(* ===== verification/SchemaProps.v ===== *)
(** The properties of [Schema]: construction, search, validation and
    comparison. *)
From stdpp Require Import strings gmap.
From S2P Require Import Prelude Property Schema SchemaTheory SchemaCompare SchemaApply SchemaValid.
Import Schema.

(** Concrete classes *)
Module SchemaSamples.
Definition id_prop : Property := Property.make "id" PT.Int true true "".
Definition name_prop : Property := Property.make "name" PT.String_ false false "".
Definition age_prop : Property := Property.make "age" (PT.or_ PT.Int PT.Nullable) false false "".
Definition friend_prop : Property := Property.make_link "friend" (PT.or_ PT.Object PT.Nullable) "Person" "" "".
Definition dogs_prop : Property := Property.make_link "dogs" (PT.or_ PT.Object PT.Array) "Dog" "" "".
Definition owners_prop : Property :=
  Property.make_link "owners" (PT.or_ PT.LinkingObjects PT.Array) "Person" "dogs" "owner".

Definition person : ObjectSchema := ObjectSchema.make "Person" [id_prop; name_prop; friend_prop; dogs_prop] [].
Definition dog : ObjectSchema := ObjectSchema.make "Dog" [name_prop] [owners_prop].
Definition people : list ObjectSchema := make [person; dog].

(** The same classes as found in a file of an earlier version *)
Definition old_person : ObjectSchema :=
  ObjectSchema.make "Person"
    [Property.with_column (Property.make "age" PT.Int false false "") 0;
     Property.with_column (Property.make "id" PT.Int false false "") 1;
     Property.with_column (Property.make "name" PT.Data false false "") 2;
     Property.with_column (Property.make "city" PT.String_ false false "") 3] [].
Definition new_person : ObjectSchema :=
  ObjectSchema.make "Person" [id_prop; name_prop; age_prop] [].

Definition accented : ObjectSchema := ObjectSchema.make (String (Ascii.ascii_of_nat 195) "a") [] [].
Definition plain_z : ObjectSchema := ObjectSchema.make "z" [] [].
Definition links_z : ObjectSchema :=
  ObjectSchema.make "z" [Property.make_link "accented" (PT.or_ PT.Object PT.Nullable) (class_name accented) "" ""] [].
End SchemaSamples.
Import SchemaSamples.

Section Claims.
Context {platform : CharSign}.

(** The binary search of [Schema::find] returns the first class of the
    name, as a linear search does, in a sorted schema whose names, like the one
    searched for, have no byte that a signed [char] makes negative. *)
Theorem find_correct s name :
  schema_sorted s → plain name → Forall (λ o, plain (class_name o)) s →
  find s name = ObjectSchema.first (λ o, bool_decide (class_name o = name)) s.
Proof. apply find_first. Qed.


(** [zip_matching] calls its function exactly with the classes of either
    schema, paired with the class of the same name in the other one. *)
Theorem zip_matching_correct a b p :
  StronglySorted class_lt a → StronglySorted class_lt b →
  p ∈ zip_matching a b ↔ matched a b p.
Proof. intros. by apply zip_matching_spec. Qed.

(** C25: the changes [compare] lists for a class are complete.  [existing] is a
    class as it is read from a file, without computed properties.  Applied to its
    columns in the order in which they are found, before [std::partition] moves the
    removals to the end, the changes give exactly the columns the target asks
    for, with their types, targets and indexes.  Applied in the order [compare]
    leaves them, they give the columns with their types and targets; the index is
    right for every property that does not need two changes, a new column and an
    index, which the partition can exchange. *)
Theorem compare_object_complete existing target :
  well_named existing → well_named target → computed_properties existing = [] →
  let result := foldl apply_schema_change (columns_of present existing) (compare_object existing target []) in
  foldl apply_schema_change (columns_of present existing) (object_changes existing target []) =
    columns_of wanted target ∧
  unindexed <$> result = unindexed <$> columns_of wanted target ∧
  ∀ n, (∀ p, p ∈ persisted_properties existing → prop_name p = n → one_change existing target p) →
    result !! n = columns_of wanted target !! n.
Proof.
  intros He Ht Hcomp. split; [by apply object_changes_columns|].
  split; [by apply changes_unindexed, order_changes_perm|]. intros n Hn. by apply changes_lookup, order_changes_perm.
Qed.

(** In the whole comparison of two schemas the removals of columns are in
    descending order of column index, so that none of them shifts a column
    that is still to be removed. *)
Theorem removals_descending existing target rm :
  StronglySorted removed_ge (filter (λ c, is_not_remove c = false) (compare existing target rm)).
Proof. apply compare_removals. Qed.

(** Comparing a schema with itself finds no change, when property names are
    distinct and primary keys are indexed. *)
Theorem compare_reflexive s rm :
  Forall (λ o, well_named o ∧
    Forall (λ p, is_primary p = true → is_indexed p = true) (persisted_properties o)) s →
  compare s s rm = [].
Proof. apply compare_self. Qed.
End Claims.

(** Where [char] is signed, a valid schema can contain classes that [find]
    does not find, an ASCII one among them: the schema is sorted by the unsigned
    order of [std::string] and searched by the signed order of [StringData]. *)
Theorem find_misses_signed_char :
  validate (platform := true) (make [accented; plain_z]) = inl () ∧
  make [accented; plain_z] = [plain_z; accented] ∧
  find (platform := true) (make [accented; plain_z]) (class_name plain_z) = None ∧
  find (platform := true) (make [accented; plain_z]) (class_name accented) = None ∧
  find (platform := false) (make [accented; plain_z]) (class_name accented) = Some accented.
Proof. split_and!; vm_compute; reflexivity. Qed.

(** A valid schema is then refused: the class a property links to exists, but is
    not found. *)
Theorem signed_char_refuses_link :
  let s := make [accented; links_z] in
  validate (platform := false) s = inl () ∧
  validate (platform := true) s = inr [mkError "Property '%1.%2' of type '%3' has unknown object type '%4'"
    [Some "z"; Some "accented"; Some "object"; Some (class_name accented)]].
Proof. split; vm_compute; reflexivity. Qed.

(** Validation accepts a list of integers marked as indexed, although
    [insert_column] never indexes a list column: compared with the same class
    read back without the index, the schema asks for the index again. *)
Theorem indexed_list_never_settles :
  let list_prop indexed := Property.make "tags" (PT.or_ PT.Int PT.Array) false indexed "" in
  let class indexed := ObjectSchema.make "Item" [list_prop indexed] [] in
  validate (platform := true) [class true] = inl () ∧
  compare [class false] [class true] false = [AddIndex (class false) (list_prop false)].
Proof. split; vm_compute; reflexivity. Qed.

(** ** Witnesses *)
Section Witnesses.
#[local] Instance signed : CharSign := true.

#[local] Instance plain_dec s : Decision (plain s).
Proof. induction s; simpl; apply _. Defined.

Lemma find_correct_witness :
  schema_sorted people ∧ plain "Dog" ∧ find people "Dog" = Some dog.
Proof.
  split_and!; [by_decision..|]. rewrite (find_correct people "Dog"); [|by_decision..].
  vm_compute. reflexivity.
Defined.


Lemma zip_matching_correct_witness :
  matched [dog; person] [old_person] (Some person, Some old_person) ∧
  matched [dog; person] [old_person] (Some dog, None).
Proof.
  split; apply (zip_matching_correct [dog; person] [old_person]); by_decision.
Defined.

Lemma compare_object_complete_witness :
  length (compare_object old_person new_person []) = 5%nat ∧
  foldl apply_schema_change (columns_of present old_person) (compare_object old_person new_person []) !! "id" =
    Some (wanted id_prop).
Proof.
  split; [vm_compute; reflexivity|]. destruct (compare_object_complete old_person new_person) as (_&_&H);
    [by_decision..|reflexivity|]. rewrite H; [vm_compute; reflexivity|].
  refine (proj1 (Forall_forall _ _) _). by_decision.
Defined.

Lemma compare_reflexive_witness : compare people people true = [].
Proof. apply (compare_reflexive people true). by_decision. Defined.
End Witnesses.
* * *
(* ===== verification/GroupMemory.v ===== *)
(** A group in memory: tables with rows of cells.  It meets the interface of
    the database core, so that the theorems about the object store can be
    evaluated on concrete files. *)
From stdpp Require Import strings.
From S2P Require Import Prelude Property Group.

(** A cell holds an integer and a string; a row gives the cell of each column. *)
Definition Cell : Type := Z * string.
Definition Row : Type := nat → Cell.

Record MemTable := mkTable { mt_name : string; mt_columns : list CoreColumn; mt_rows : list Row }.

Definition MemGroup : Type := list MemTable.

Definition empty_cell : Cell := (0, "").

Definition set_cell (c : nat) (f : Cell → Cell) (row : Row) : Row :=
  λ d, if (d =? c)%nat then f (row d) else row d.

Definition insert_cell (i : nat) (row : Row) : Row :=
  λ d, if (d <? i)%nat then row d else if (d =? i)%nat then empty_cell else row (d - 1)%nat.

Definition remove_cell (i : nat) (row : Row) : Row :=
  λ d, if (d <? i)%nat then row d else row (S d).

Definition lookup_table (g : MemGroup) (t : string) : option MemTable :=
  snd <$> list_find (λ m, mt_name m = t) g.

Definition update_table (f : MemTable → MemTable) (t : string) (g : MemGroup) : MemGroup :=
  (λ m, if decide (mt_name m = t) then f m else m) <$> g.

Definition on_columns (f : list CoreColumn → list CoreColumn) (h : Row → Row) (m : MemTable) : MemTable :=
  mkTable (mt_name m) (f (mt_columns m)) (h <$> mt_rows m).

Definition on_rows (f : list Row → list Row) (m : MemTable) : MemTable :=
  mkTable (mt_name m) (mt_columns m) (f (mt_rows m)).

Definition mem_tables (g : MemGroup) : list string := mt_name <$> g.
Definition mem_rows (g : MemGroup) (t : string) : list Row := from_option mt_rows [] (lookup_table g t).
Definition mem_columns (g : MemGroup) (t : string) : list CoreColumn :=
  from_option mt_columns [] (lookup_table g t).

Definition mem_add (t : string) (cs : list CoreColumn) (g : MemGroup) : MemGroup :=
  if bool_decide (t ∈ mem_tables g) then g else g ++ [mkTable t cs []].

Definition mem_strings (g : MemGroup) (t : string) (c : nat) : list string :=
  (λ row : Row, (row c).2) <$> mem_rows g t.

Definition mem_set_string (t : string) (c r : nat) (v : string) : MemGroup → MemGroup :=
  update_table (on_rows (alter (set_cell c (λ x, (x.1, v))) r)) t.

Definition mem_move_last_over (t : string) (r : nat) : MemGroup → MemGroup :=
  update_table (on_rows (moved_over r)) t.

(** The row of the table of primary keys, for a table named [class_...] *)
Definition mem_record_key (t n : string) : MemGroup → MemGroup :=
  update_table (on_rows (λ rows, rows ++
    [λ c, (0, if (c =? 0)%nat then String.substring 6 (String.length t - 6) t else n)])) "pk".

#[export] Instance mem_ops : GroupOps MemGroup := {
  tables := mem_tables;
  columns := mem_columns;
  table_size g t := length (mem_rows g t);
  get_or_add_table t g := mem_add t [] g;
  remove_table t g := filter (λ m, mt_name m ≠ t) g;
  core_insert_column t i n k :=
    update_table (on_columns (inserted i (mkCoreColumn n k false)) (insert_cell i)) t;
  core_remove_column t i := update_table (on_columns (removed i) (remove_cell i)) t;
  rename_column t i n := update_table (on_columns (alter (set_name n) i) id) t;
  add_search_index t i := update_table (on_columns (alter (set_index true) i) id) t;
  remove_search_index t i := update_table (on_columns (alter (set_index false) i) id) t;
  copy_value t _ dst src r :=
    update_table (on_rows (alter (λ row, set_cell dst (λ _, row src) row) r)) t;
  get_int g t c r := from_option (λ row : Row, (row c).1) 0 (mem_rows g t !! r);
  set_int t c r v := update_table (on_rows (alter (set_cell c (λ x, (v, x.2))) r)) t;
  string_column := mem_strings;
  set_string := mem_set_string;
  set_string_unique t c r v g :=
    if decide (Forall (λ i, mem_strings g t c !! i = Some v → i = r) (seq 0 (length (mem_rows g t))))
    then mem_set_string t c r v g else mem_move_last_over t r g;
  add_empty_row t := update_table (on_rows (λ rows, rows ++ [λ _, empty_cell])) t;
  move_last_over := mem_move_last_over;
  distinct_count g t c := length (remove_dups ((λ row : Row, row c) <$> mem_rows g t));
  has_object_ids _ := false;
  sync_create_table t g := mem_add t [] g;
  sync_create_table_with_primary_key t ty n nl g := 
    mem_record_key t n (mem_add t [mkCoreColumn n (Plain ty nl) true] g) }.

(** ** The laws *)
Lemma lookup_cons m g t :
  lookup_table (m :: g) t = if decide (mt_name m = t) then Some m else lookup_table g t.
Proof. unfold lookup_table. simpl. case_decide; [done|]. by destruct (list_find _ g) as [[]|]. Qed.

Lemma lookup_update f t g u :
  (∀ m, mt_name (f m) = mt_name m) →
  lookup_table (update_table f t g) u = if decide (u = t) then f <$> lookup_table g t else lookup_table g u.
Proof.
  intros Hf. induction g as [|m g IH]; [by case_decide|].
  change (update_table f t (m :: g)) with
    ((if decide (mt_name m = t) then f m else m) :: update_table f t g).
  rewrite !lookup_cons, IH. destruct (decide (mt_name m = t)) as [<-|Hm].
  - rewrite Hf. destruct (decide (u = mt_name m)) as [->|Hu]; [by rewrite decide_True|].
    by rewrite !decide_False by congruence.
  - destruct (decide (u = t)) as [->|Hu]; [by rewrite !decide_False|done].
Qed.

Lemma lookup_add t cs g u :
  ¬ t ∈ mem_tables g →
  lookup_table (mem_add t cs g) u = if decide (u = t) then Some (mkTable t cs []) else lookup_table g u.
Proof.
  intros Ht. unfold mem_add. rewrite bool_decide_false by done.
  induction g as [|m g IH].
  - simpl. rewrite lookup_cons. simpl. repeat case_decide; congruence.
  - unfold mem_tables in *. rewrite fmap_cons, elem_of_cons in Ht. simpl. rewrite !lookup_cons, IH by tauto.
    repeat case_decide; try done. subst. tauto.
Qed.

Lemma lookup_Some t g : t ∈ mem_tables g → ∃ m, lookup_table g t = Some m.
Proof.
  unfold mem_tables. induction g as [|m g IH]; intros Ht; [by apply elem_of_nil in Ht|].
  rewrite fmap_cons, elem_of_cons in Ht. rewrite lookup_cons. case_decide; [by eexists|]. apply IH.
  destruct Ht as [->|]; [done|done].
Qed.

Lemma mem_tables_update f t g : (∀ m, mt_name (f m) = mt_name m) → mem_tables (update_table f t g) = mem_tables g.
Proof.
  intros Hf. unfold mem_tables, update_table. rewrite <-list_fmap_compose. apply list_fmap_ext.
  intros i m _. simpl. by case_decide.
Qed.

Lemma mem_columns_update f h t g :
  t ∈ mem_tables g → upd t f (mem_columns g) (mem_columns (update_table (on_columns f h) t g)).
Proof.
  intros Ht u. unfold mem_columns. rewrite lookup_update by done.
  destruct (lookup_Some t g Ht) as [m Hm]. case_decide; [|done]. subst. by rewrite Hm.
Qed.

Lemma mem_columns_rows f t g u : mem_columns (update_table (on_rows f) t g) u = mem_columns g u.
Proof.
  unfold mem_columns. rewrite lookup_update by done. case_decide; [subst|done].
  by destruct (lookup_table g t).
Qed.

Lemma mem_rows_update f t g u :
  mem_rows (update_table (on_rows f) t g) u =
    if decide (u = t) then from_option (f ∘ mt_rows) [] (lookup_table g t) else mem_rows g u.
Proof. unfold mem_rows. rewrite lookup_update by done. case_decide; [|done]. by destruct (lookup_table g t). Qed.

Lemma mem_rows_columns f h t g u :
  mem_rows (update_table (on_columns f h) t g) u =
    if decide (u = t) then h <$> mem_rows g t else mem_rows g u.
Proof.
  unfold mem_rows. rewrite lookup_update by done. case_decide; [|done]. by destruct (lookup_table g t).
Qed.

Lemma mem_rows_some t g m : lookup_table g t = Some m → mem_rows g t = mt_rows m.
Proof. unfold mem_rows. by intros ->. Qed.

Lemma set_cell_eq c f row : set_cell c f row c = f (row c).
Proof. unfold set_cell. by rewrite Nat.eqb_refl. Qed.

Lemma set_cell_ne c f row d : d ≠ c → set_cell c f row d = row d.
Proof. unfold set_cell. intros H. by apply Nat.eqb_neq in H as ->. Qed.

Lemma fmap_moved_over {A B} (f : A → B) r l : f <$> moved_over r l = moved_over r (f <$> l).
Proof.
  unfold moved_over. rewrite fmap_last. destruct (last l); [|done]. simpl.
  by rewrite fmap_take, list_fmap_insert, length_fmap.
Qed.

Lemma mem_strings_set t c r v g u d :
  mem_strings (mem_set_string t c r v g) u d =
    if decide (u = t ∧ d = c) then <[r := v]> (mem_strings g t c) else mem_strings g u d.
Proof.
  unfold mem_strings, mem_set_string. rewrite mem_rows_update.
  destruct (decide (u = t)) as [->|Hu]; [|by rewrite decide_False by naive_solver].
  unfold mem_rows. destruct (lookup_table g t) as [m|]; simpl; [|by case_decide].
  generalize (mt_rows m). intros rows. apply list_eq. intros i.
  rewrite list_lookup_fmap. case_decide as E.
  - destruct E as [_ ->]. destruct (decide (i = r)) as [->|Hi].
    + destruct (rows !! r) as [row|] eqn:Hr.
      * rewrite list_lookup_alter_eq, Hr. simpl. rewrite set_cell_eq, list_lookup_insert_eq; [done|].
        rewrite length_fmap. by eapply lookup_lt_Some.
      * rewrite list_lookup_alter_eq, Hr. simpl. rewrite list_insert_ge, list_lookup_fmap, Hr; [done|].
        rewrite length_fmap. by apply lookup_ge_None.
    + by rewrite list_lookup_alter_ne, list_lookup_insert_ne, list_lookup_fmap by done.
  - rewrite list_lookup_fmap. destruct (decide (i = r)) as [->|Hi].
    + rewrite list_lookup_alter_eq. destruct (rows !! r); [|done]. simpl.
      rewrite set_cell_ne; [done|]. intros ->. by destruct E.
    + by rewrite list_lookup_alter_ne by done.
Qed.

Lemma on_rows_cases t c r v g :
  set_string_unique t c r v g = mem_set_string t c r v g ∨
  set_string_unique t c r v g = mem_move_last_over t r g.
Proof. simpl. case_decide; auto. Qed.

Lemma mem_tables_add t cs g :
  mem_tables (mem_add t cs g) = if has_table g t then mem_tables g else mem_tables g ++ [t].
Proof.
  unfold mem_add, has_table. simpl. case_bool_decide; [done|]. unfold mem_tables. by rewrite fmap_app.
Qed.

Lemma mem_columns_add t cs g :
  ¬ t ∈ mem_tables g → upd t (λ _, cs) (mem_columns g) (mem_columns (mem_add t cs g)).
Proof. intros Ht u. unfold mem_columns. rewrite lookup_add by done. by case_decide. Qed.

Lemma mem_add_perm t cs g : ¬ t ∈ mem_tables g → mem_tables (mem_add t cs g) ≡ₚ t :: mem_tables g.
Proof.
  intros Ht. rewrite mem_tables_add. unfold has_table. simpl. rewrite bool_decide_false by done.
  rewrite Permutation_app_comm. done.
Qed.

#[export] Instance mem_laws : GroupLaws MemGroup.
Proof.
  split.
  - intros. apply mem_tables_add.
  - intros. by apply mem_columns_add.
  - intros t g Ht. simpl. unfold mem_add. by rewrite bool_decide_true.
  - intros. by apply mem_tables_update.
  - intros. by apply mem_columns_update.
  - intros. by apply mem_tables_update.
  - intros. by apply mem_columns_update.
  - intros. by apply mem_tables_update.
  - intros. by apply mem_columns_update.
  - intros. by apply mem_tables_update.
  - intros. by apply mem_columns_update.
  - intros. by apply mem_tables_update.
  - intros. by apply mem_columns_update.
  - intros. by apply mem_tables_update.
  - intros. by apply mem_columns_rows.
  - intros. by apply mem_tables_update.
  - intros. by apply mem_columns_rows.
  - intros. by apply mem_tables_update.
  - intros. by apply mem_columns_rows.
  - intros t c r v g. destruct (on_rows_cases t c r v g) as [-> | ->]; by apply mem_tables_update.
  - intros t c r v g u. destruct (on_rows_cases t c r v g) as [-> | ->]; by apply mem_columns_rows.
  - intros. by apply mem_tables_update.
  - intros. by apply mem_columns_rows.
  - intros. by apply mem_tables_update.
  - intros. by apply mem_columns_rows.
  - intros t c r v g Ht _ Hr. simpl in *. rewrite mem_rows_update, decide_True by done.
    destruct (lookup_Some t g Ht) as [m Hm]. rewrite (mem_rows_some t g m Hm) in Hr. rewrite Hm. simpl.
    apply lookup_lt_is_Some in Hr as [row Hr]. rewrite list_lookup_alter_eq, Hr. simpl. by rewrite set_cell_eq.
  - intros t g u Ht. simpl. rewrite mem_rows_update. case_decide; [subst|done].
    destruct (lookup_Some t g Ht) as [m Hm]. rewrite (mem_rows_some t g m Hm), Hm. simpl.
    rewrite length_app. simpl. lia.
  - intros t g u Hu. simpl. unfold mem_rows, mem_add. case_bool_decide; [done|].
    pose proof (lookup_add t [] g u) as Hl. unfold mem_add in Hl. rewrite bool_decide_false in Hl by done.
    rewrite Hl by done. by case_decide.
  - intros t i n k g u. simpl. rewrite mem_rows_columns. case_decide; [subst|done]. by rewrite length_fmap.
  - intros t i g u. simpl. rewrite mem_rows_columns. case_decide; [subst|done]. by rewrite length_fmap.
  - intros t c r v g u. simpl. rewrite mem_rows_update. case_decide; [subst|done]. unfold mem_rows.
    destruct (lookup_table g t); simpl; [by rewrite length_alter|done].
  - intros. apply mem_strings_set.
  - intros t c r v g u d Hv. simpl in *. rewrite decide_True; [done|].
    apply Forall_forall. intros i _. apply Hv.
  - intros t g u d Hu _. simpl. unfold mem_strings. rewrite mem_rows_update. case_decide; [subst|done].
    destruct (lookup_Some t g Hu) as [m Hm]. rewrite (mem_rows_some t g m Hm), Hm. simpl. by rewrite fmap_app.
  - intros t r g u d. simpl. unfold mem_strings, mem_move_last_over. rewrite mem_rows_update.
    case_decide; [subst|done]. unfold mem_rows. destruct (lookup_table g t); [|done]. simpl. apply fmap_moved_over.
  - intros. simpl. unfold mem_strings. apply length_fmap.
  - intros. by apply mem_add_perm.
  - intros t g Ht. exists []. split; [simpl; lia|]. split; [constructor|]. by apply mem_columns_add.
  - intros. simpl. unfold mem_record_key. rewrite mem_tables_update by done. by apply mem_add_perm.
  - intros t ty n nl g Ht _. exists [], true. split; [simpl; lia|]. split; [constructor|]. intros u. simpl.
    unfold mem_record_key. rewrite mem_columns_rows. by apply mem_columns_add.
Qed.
--
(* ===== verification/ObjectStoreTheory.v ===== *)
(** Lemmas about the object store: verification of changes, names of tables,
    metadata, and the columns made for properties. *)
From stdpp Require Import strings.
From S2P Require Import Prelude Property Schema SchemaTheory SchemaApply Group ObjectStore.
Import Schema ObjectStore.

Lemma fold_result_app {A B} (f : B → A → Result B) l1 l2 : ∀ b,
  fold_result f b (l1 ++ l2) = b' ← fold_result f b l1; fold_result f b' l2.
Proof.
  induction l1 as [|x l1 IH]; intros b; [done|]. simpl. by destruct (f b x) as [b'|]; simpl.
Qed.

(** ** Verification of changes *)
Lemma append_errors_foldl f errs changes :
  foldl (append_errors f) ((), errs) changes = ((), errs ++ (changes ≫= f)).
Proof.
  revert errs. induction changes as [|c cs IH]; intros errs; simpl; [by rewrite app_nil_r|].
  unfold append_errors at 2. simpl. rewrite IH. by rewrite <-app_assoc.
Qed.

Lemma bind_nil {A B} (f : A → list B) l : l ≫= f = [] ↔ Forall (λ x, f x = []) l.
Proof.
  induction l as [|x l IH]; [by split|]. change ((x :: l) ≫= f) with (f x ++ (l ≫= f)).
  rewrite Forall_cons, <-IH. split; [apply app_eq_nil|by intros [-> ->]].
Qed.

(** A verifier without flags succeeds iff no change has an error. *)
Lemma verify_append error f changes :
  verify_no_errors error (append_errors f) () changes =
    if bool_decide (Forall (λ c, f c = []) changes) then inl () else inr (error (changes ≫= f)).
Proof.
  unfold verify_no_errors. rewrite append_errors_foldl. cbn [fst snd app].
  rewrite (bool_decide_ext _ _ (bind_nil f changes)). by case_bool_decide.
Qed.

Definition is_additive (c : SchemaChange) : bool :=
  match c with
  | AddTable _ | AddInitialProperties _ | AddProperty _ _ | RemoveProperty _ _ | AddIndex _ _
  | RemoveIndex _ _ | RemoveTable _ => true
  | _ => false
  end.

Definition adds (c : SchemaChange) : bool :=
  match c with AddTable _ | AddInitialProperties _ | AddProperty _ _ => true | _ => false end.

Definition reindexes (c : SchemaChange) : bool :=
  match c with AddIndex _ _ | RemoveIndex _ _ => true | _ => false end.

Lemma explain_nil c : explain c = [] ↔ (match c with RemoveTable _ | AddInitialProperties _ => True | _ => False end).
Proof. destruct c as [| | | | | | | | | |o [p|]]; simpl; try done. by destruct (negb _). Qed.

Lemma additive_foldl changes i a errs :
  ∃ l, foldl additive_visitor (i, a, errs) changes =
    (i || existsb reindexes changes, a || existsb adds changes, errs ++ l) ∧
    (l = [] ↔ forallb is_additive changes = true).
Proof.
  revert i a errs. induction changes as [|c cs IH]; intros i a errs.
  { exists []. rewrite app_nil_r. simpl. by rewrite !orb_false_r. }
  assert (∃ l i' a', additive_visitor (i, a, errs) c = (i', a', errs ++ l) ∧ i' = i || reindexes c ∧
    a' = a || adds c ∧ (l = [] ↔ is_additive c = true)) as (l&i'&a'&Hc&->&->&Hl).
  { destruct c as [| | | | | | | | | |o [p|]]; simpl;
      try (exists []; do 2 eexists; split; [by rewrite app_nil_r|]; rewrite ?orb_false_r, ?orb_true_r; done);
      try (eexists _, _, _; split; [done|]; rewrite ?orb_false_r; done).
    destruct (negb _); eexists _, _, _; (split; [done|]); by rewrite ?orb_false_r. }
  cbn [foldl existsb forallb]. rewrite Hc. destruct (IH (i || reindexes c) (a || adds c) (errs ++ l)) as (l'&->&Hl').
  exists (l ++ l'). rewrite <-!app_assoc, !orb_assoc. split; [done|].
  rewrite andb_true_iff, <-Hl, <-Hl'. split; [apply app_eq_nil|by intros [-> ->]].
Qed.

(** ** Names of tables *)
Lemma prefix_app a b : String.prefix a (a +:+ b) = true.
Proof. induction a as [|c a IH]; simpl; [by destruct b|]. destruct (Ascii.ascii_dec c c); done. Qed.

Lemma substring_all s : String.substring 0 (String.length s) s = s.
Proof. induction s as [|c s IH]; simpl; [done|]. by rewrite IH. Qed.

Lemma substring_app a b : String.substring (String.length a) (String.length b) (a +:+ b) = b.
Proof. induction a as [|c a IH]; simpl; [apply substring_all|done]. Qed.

## WHAT IS BEING ASKED
Go through the listing above and copy each line that contains "validate".

## TASK SOLUTION
  validate (platform := true) (make [accented; plain_z]) = inl () ∧
  validate (platform := false) s = inl () ∧
  validate (platform := true) s = inr [mkError "Property '%1.%2' of type '%3' has unknown object type '%4'"
  validate (platform := true) [class true] = inl () ∧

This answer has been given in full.